その結果、運動が目的意識の高さと関係していることが分かった。目的意識のある人には運動をすることが多いが、運動をすることが目的意識を維持し、さらに高めていくことに関係しているという。
目的意識は年齢とともに薄れていくが、運動が役に立つことがある
研究者が目的意識を評価した方法は、被験者に「自分の日常活動は、ささいで取るに足りない」や「人生の目的や進むべき方向を理解している」といった文章にどのくらい当てはまるかを尋ねることだった。
年齢を重ねても活動的だった被験者は、自分は目的意識が高いとする傾向が強く、年齢とともにそれが増すことが分かった。これは、多くの高齢者が加齢とともに目的意識が低下し、運動量も減少するのとは対照的だ。
「定期的な運動によって、楽しみを計画することや社会的なコミュニティに属することができ、生活が豊かになることを考えれば、この結果は理にかなっている」と、研究の筆頭著者でハーバード大学で幸福(well-being)について研究しているアイセ・イェミシジル(Ayse Yemiscigil)はInsiderに語った。「限られた貴重な時間を使って、価値のあることを成し遂げた気持ち(の効能)は言うまでもないだろう」
また今回の研究では、身体活動と目的意識に深い関連性があり、目的意識のある人は運動する傾向にあるとわかった。目的意識の高い人は、健康のために運動をすることなど、長期的に見て利益のあることに対するモチベーションが高いからだろう。
「人生の目的意識があるということは、楽しみがあるということなので、長生きしたい、健康でいたい、これらのことに感謝したいという気持ちを持つようになる」とイェミシジルは述べた。

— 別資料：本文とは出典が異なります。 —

Lemma multiply_limbs_val l m :
  length l = 4%nat -> Forall is_limb l -> 0 <= m <= U64_MAX ->
  length (multiply_limbs l m) = 5%nat /\ Forall is_limb (multiply_limbs l m) /\
  limbs_val (multiply_limbs l m) = limbs_val l * m.
Proof.
  intros Hlen Hl Hm. destruct l as [|a [|b [|c [|d [|]]]]]; try done.
  rewrite !Forall_cons in Hl. destruct Hl as (Ha & Hb & Hc & Hd & _).
  unfold multiply_limbs. cbn [imap foldl compose replicate insert list_insert length limbs_val].
  rewrite !Z.shiftr_div_pow2 by lia. change (2 ^ 64) with limb_base.
  unfold is_limb in *. unfold U64_MAX in Hm.
  assert (0 < limb_base) as HL by (unfold limb_base; lia).
  assert (forall x k, 0 <= x < limb_base -> 0 <= k < limb_base -> 0 <= (x * m + k) / limb_base < limb_base)
    as Hcarry.
  { intros x k Hx Hk. split; [apply Z.div_pos; nia|].
    apply Z.div_lt_upper_bound; [lia|]. unfold limb_base in *. nia. }
  set (k0 := (a * m + 0) / limb_base).
  assert (0 <= k0 < limb_base) as Hk0 by (apply Hcarry; lia).
  set (k1 := (b * m + k0) / limb_base).
  assert (0 <= k1 < limb_base) as Hk1 by (apply Hcarry; lia).
  set (k2 := (c * m + k1) / limb_base).
  assert (0 <= k2 < limb_base) as Hk2 by (apply Hcarry; lia).
  set (k3 := (d * m + k2) / limb_base).
  assert (0 <= k3 < limb_base) as Hk3 by (apply Hcarry; lia).
  split_and!; [done|repeat constructor; by apply Z.mod_pos_bound|].
  rewrite (Z.mod_small k3) by done.
  assert (a * m + 0 = limb_base * k0 + (a * m + 0) mod limb_base) by (apply Z.div_mod; lia).
  assert (b * m + k0 = limb_base * k1 + (b * m + k0) mod limb_base) by (apply Z.div_mod; lia).
  assert (c * m + k1 = limb_base * k2 + (c * m + k1) mod limb_base) by (apply Z.div_mod; lia).
  assert (d * m + k2 = limb_base * k3 + (d * m + k2) mod limb_base) by (apply Z.div_mod; lia).
  clearbody k0 k1 k2 k3. clear Hcarry. nia.
Qed.

(** [scale_target] is exact integer scaling, rounded down, at least one, saturating. *)
Lemma scale_target_val t m d :
  target_wf t -> 0 <= m <= U64_MAX -> 0 < d <= U128_MAX ->
  target_wf (scale_target t m d) /\
  tval (scale_target t m d) = Z.max 1 (Z.min TARGET_MAX (tval t * m / d)).
Proof.
  intros Ht Hm Hd. unfold scale_target.
  destruct (to_little_limbs_val t Ht) as (L1 & L2 & L3).
  destruct (multiply_limbs_val _ m L1 L2 Hm) as (M1 & M2 & M3).
  destruct (divide_320_by_128_val _ d M2 M1 Hd) as (D1 & D2 & D3).
  destruct (from_little_limbs_val _ D1 D2) as [F1 F2].
  split; [done|]. by rewrite F2, D3, M3, L3.
Qed.

Lemma limbs_val_take4 l :
  length l = 5%nat -> Forall is_limb l ->
  limbs_val l = limbs_val (take 4 l) + 2 ^ 256 * (l !!! 4%nat) /\
  0 <= limbs_val (take 4 l) < 2 ^ 256.
Proof.
  intros Hlen Hl. pose proof (limbs_val_bound (take 4 l) (Forall_take _ _ _ Hl)) as HB.
  rewrite length_take, Hlen in HB. split; [|exact HB].
  destruct l as [|a [|b [|c [|d [|e [|]]]]]]; try done.
  cbn [take firstn limbs_val lookup_total list_lookup_total]. unfold limb_base. ring.
Qed.

Lemma ShareTarget_MAX_wf : target_wf ShareTarget_MAX /\ tval ShareTarget_MAX = TARGET_MAX.
Proof.
  split; [|reflexivity]. split; [|reflexivity]. split; [done|].
  apply Forall_replicate. unfold is_byte, U8_MAX. lia.
Qed.

Lemma multiply_target_val t m :
  target_wf t -> 1 <= m <= U64_MAX ->
  target_wf (multiply_target t m) /\
  tval (multiply_target t m) = Z.min TARGET_MAX (tval t * m).
Proof.
  intros Ht Hm. unfold multiply_target.
  destruct (to_little_limbs_val t Ht) as (L1 & L2 & L3).
  destruct (multiply_limbs_val _ m L1 L2 ltac:(lia)) as (M1 & M2 & M3).
  set (p := multiply_limbs (to_little_limbs t) m) in *.
  destruct (limbs_val_take4 p M1 M2) as [Hsplit Hlow].
  pose proof (target_wf_bound t Ht) as Hb. rewrite M3, L3 in Hsplit.
  assert (0 <= p !!! 4%nat) as Hp.
  { destruct (lookup_lt_is_Some_2 p 4 ltac:(lia)) as [y Hy].
    rewrite (list_lookup_total_correct _ _ _ Hy). by apply (Forall_lookup_1 _ _ _ _ M2 Hy). }
  destruct (Z.eqb_spec (p !!! 4%nat) 0) as [H0|Hn]; cbn [negb].
  - destruct (from_little_limbs_val (take 4 p)) as [F1 F2];
      [rewrite length_take; lia|by apply Forall_take|].
    split; [done|]. rewrite F2. unfold TARGET_MAX in *. nia.
  - destruct ShareTarget_MAX_wf as [HM ->]. split; [done|]. unfold TARGET_MAX in *. nia.
Qed.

こうした結果に基づき、運動を推奨することは、幸福度や目的意識を高めるための戦略の1つになると考えられる。だが、別の方法(社会的支援など)で目的意識を高めることで、継続的に運動するようになるかもしれない。そのようにして生活を改善する「上昇スパイラル」を生み出せるかもしれない、と研究者は結論付けた。
「次は、これを大規模に推進する方法を見つけ出さなければいけない。近い将来、誰もが人生により大きな意味と目的を持てるように組織や社会をデザインする方法が明確になると期待している」とイェミシジルは述べた。
運動には、身体的な健康以外にも利点がある
これまでの研究では、定期的に運動する人が精神疾患に苦しむ可能性が低く、より自己肯定感が高く、社会的つながりも強いことを示唆している。運動には、脳内でドーパミンやセロトニンといった気分を向上させる物質が増加し、うつ病や不安症を軽減するなど、精神衛生上のメリットもあるのだ。
また、身体活動が総合的な幸福度を高め、慢性疾患を防ぐことも証明されている。血圧を正常化することで心血管疾患のリスクを減らし、年齢を重ねても健康を維持することができる。また、炎症や(肉体的、精神的な)ストレスも軽減できる。
早歩きでも、ウェイトトレーニングでも、総じて運動をすることには大きな意味がある。